Wednesday, March 16, 2016

HUMBLENESS . . . . .

Humbleness, a word that sometimes get twisted in even the strongest of Christian Faith. Twisted maybe a pretty strong word, so I will use misunderstood.

My journey in the last few years or more has been hard. I wondered a lot that if I had did this, would I have saved myself so much heart ache. I think that I have beat myself up so much with that and realized that God has a way of giving a person the true meaning of humbleness. He has been giving me the lesson of humbleness.

As I have moved forward in my journey, I have still looked back and still shuddered with tears of how hard this journey has been for me and although I look forward to the new life that God is blessing  me with, but I do fear  the unknown. 

Although I am not yet divorced, I don't see myself in another relationship, especially marriage.  I want to be lead by God in where He wants me to be.
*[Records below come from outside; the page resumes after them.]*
(* ===== verification/WorkloadRepository.v ===== *)
(** * The workload repository: workloads, revisions and deployments

    [workloads/infrastructure/persistence/in_memory.rs], the state and the calls of
    [IWorkloadRepository], with the requests and answers of
    [workloads/domain/repositories/workload_repository.rs].  Every call holds the lock of the state
    from its first read to its last write.  [event_id] is the [Uuid::now_v7] of the event a call makes. *)

From Stdlib Require Import ZArith NArith Lia String.
From stdpp Require Import gmap.
From S2P Require Import Prelude RustStd BTreeMap External Text SharedKernel Repositories Workloads ServiceTemplates.
From S2P Require Import WorkloadRevisions Deployments Replicas WorkloadControls PlacementGroups WorkloadOperations.
From S2P Require Import WorkloadEvents RuntimeBindings ReplicaSets.
Import RepositoryError.

(** [std::cmp::Reverse] *)
Record Reverse (A : Type) := Rev { reversed : A }.
Arguments Rev {A} _.
Arguments reversed {A} _.
#[export] Instance reverse_ord `{Ord A} : Ord (Reverse A) := fun a b => cmp b.(reversed) a.(reversed).

(** ** Requests and answers *)
Module CreateDeploymentBundle.
Record t := Mk {
  workload : Workload.t;
  control : WorkloadControlSpec.t;
  revision : WorkloadRevision.t;
  deployment : Deployment.t;
  operation : WorkloadDeploymentOperationIntent.t;
  idempotency : IdempotencyRequest.t;
  event : DomainEventEnvelope.t;
}.
End CreateDeploymentBundle.

Module RequestDeploymentCancellationBundle.
Record t := Mk {
  deployment : Deployment.t;
  expected_version : N;
  idempotency : IdempotencyRequest.t;
  event : DomainEventEnvelope.t;
}.
End RequestDeploymentCancellationBundle.

Module RequestWorkloadStopBundle.
Record t := Mk {
  workload : Workload.t;
  expected_version : N;
  operation : WorkloadStopOperationIntent.t;
  idempotency : IdempotencyRequest.t;
  event : DomainEventEnvelope.t;
}.
End RequestWorkloadStopBundle.

Module DeploymentBundle.
Record t := Mk {
  workload : Workload.t;
  revision : WorkloadRevision.t;
  deployment : Deployment.t;
  operation : WorkloadDeploymentOperationIntent.t;
  replayed : bool;
}.
#[global] Instance t_eta : Eta t := fun r =>
  Mk r.(workload) r.(revision) r.(deployment) r.(operation) r.(replayed).
End DeploymentBundle.
(** The plan of the group of a multi-node replica: [None] when there is no current one. *)
Definition current_group (state : WorkloadState.t) (candidate : ReplicaDeploymentCandidate.t) (workload : Workload.t)
    (control : WorkloadControl.t) (revision : WorkloadRevision.t) (replica : WorkloadReplica.t) :
    option (option WorkloadPlacementGroup.t) :=
  match (WorkloadControl.policy control).(EffectivePlacementPolicy.topology) with
  | PlacementTopology.SingleNode => Some None
  | PlacementTopology.MultiNode =>
    group ← List.find (group_of_generation candidate.(ReplicaDeploymentCandidate.organization_id)
                         replica.(WorkloadReplica.id) replica.(WorkloadReplica.generation))
              (values state.(placement_groups));
    if is_ok (WorkloadPlacementGroup.validate_context group workload (WorkloadControl.policy control) revision replica)
    then Some (Some group) else None
  end.

Definition materialize_replica_deployment (event_id : Uuid) (candidate : ReplicaDeploymentCandidate.t)
    (requested_at : Time) : method WorkloadState.t (option ReplicaDeploymentMaterialization.t) :=
  state ← get;
  let '(ReplicaDeploymentCandidate.Mk organization_id workload_id replica_id replica_ordinal revision_id
          revision_generation replica_generation) := candidate in
  workload ← lift (state_workload state organization_id workload_id);
  control ← lift (some_or (state.(controls) !! workload_id) missing_control);
  lift (map_err Storage (WorkloadControl.validate_against control workload)) ;;
  replica ← lift (some_or (state.(replicas) !! replica_id) (storage_error "replica deployment candidate is missing"));
  if (replica.(WorkloadReplica.workload_id) != workload_id)
     || (replica.(WorkloadReplica.ordinal) != replica_ordinal)
     || (replica.(WorkloadReplica.revision_id) != revision_id)
     || (replica.(WorkloadReplica.revision_generation) != revision_generation)
     || (replica.(WorkloadReplica.generation) != replica_generation)
     || not_deployable workload control replica
  then mret None
  else
    revision ← lift (some_or (state.(revisions) !! revision_id)
                       (storage_error "replica deployment revision is missing"));
    match current_group state candidate workload control revision replica with
    | None => mret None
    | Some placement_group =>
      match List.find (binds_generation replica) (values state.(deployment_replica_bindings)) with
      | Some binding =>
        existing ← lift (replay_materialization state candidate workload control revision replica placement_group binding);
        mret (Some existing)
      | None =>
        write ← lift (new_materialization state event_id candidate workload control revision replica placement_group
                        requested_at);
        let id := write.(ReplicaDeploymentWrite.deployment).(Deployment.id) in
        if is_some (state.(deployments) !! id)
           || is_some (state.(deployment_replica_bindings) !! id)
           || is_some (state.(deployment_placement_group_bindings) !! id)
        then throw (storage_error "deterministic replica deployment identity is already bound inconsistently")
        else
          put_deployment id write.(ReplicaDeploymentWrite.deployment) ;;
          put_binding id write.(ReplicaDeploymentWrite.binding) ;;
          each (put_member_binding id) write.(ReplicaDeploymentWrite.member_bindings) ;;
          match write.(ReplicaDeploymentWrite.placement_group_binding) with
          | Some binding =>
            modify (fun s => s <| deployment_placement_group_bindings :=
              <[id := binding]> s.(deployment_placement_group_bindings) |>)
          | None => mret tt
          end ;;
          push_event write.(ReplicaDeploymentWrite.event) ;;
          mret (Some (created_materialization candidate write))
      end
    end.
Not doing that has caused me a lot of heartache. 

Lord God I thank you for strengthening me through this journey. There were time and even now I felt broken, lost , and trapped within myself.  Whatever you have for me, I do realize that it is for me. I thank You for all open doors that lead to where you want me to be.  I thank You for holding me together when I wanted nothing but end the life that hurt and haunted me so badly.

Strength is what I needed and strength is what you gave to me and I thank you Father God.

In Jesus Precious Name
Amen!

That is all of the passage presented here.